● ABOUT THIS TASK
Repeat the lines of the data exactly, from the first one through the one that contains "let svc := sample_services".

Stored entries
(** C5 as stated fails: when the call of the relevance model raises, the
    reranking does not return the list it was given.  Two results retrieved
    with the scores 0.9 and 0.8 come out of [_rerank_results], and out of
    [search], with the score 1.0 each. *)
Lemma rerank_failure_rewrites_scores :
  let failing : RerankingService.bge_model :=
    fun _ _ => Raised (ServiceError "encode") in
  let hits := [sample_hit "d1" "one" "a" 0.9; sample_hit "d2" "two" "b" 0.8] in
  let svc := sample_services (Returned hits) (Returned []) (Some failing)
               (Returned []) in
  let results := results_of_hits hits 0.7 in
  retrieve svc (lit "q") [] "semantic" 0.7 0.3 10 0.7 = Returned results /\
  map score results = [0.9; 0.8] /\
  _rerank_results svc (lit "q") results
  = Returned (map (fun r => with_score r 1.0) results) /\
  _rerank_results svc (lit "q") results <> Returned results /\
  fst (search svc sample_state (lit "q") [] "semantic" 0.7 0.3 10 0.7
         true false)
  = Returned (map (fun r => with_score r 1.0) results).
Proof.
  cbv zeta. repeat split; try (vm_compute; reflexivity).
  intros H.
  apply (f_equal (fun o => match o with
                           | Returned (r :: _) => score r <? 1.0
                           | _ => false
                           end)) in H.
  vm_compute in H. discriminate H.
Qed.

● REPLY TO THE TASK
(** C5 as stated fails: when the call of the relevance model raises, the
    reranking does not return the list it was given.  Two results retrieved
    with the scores 0.9 and 0.8 come out of [_rerank_results], and out of
    [search], with the score 1.0 each. *)
Lemma rerank_failure_rewrites_scores :
  let failing : RerankingService.bge_model :=
    fun _ _ => Raised (ServiceError "encode") in
  let hits := [sample_hit "d1" "one" "a" 0.9; sample_hit "d2" "two" "b" 0.8] in
  let svc := sample_services (Returned hits) (Returned []) (Some failing)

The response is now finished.